● **Task material**
Segment Open

(** X19. A release file without the [packagetype] key anywhere in the
    list makes the selection raise [KeyError], also when a source
    distribution is listed before it; a missing [url] key on the file
    selected does the same; the JSON strategy turns both into none. *)
Theorem select_artifact_missing_key (files : list release_file) :
  ((∃ f, f ∈ files ∧ packagetype f = None) →
   select_artifact files = inl (OtherException "'packagetype'")) ∧
  (∀ before f after,
     files = before ++ f :: after → Forall complete before → Forall complete after →
     Forall (λ g, ¬ has_type "sdist" g) before →
     has_type "sdist" f → url f = None →
     select_artifact files = inl (OtherException "'url'")) ∧
  (∀ name σ r d v e,
     net (length (requested σ)) (json_url name) = inr r →
     json r = Some d → info_version d = Some v →
     assoc v (default [] (releases d)) = Some files →
     select_artifact files = inl e →
     get_package_info_from_json net name σ = (inr None, sent (json_url name) σ)).
Proof.
  assert (Hraise : ∀ t, (∃ f, f ∈ files ∧ packagetype f = None) →
                        files_of_type t files = inl (OtherException "'packagetype'")).
  { intros t (f & Hin & Hf). induction files as [|g gs IH]; [by apply elem_of_nil in Hin|].
    simpl. destruct (packagetype g) as [p|] eqn:Hg; [|done].
    apply elem_of_cons in Hin as [->|Hin]; [congruence|]. by rewrite IH. }
  split; [|split].
  - intros Hex. unfold select_artifact. by rewrite Hraise.
  - intros before f after -> Hb Ha Hns Hf Hu. unfold select_artifact.
    assert (Hsplit : ∀ t (l1 l2 : list release_file) sel1,
      files_of_type t l1 = inr sel1 →
      files_of_type t (l1 ++ l2) =
        match files_of_type t l2 with inl e => inl e | inr sel2 => inr (sel1 ++ sel2) end).
    { intros t l1 l2. induction l1 as [|g l1 IH]; intros sel1; simpl.
      - intros [= <-]. by destruct (files_of_type t l2).
      - destruct (packagetype g) as [p|]; [|done].
        destruct (files_of_type t l1) as [e|s1]; [done|].
        intros [= <-]. rewrite (IH s1 eq_refl).
        destruct (files_of_type t l2); [done|]. by destruct (String.eqb p t). }
    rewrite (Hsplit "sdist" before (f :: after) []).
    + simpl. rewrite Hf. rewrite (files_of_type_filter _ _ Ha). simpl.
      unfold file_url. by rewrite Hu.
    + rewrite (files_of_type_filter _ _ Hb). by rewrite filter_none.
  - intros name σ r d v e Hnet Hd Hv Hfs He.
    apply get_package_info_from_json_none. rewrite Hnet. simpl.
    do 4 right. by exists d, v, files, e.
Qed.

(** X20. The JSON strategy reads the files of the version named by
    [info.version] alone: when that version is not in [releases], or
    has no files, it yields none whatever the other versions hold; when
    it has files with their keys, it yields the source distribution
    listed first, else the wheel listed first. *)
Theorem json_strategy_latest_release (name : string) (σ : downloader) (r : response)
    (d : metadata) (v : string) :
  net (length (requested σ)) (json_url name) = inr r →
  status_code r ≠ 404 →
  raise_for_status r = inr tt →
  json r = Some d →
  info_version d = Some v →
  match assoc v (default [] (releases d)) with
  | Some fs =>
      Forall complete fs →
      get_package_info_from_json net name σ = (inr (choose fs), sent (json_url name) σ)
  | None =>
      get_package_info_from_json net name σ = (inr None, sent (json_url name) σ)
  end.
Proof.
  intros Hnet Hs Hst Hd Hv.
  destruct (assoc v (default [] (releases d))) as [fs|] eqn:Hfs.
  - intros Hc. by eapply get_package_info_from_json_selects.
  - unfold get_package_info_from_json. run.
    rewrite Hnet. simpl. replace (status_code r =? 404) with false by lia. simpl.
    rewrite Hst. simpl. unfold response_json. rewrite Hd. simpl. rewrite Hv. simpl.
    by rewrite Hfs.
Qed.

(** X21. The reasons of a fetch that fails after resolution, for a
    package that is not in the index and whose URL resolved: a request
    that times out gives timeout, any other transport failure or an
    error status gives network_error, a content-length that is not a
    number gives the message of the error; in these cases no file is
    written.  A stream that raises gives the reason of its exception
    and leaves the bytes received in the output directory.  In no case
    is the package added to the downloaded set. *)
Theorem fetch_failure_reasons (name : string) (σ σ1 : downloader) (u : string) :
  PyStr.lower name ∉ downloaded_packages σ →
  get_package_download_url net name σ = (inr (Some u), σ1) →
  let reason_of e :=
    match e with
    | Timeout => "timeout"
    | RequestException => "network_error"
    | OtherException msg => msg
    end in
  let answer := net (length (requested σ1)) (absolute_url u) in
  let quiet reason :=
    download_package net name σ = (inr (result_failed name reason), sent (absolute_url u) σ1) in
  (∀ e, answer = inl e → quiet (reason_of e)) ∧
  (∀ r, answer = inr r → raise_for_status r ≠ inr tt → quiet "network_error") ∧
  (∀ r msg, answer = inr r → raise_for_status r = inr tt →
            content_length r = BadLength msg → quiet msg) ∧
  (∀ r L e, answer = inr r → raise_for_status r = inr tt → total_size_of r = inr L →
            stream_error r = Some e →
            PyStr.basename (absolute_url u) ∉ [""; "."; ".."] →
            download_package net name σ =
              (inr (result_failed name (reason_of e)),
               set_files (λ dir, <[PyStr.basename (absolute_url u) := concat (chunks r)]> dir)
                 (sent (absolute_url u) σ1))) ∧
  files (sent (absolute_url u) σ1) = files σ ∧
  downloaded_packages (sent (absolute_url u) σ1) = downloaded_packages σ.
Proof.
  intros Hin Hres reason_of answer quiet.
  pose proof (get_package_download_url_truthy net name σ u σ1 Hres) as Ht.
  destruct (get_package_download_url_state net _ _ _ _ Hres) as [Hf Hd].
  split; [|split; [|split; [|split]]].
  - intros e He. unfold quiet, download_package. run.
    rewrite bool_decide_eq_false_2 by done. rewrite Hres, Ht. simpl.
    fold answer. rewrite He. by destruct e.
  - intros r Hr Hst. unfold quiet, download_package. run.
    rewrite bool_decide_eq_false_2 by done. rewrite Hres, Ht. simpl.
    fold answer. rewrite Hr. simpl.
    unfold raise_for_status in *. by destruct (_ && _).
  - intros r msg Hr Hst Hlen. unfold quiet, download_package. run.
    rewrite bool_decide_eq_false_2 by done. rewrite Hres, Ht. simpl.
    fold answer. rewrite Hr. simpl. rewrite Hst. simpl.
    unfold total_size_of. by rewrite Hlen.
  - intros r L e Hr Hst HL He Hok.
    replace (reason_of e) with
      (match e with
       | Timeout => "timeout"
       | RequestException => "network_error"
       | OtherException msg => msg
       end) by done.
    by apply download_package_stream_raises with (L := L).
  - done.
Qed.

End Edges.

Lemma json_strategy_latest_release_witness :
  match assoc "1.0" (default [] (releases (Metadata (Some "1.0")
                                             (Some [("0.9", []); ("1.0", mixed_files)])))) with
  | Some fs =>
      Forall complete fs →
      get_package_info_from_json
        (λ _ _, inr (document mixed_files)) "pkg" fresh
      = (inr (choose fs), sent (json_url "pkg") fresh)
  | None =>
      get_package_info_from_json (λ _ _, inr (document mixed_files)) "pkg" fresh
      = (inr None, sent (json_url "pkg") fresh)
  end.
Proof.
  apply (json_strategy_latest_release (λ _ _, inr (document mixed_files)) "pkg" fresh
           (document mixed_files)
           (Metadata (Some "1.0") (Some [("0.9", []); ("1.0", mixed_files)])) "1.0").
  - reflexivity.
  - discriminate.
  - reflexivity.
  - reflexivity.
  - reflexivity.
Defined.

Lemma fetch_failure_reasons_witness :
  download_package interrupted "alpha" fresh =
    (inr (result_failed "alpha" "timeout"),
     set_files (λ dir, <["alpha-1.0.tar.gz" := payload Byte.x61 3]> dir)
       (sent (host +:+ "alpha-1.0.tar.gz") (sent (json_url "alpha") fresh))).
Proof.
  destruct (fetch_failure_reasons interrupted "alpha" fresh (sent (json_url "alpha") fresh)
              (host +:+ "alpha-1.0.tar.gz"))
    as (_ & _ & _ & Hstream & _).
  - compute_decide.
  - vm_compute. reflexivity.
  - apply (Hstream (Response 200 None [] (Length 200) [payload Byte.x61 3] (Some Timeout))
             200 Timeout).
    + reflexivity.
    + reflexivity.
    + reflexivity.
    + reflexivity.
    + compute_decide.
Defined.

Segment Closed

Lines in the records above that carry the word "replace" are to be located and copied.

● **Reply**
    rewrite Hnet. simpl. replace (status_code r =? 404) with false by lia. simpl.
    replace (reason_of e) with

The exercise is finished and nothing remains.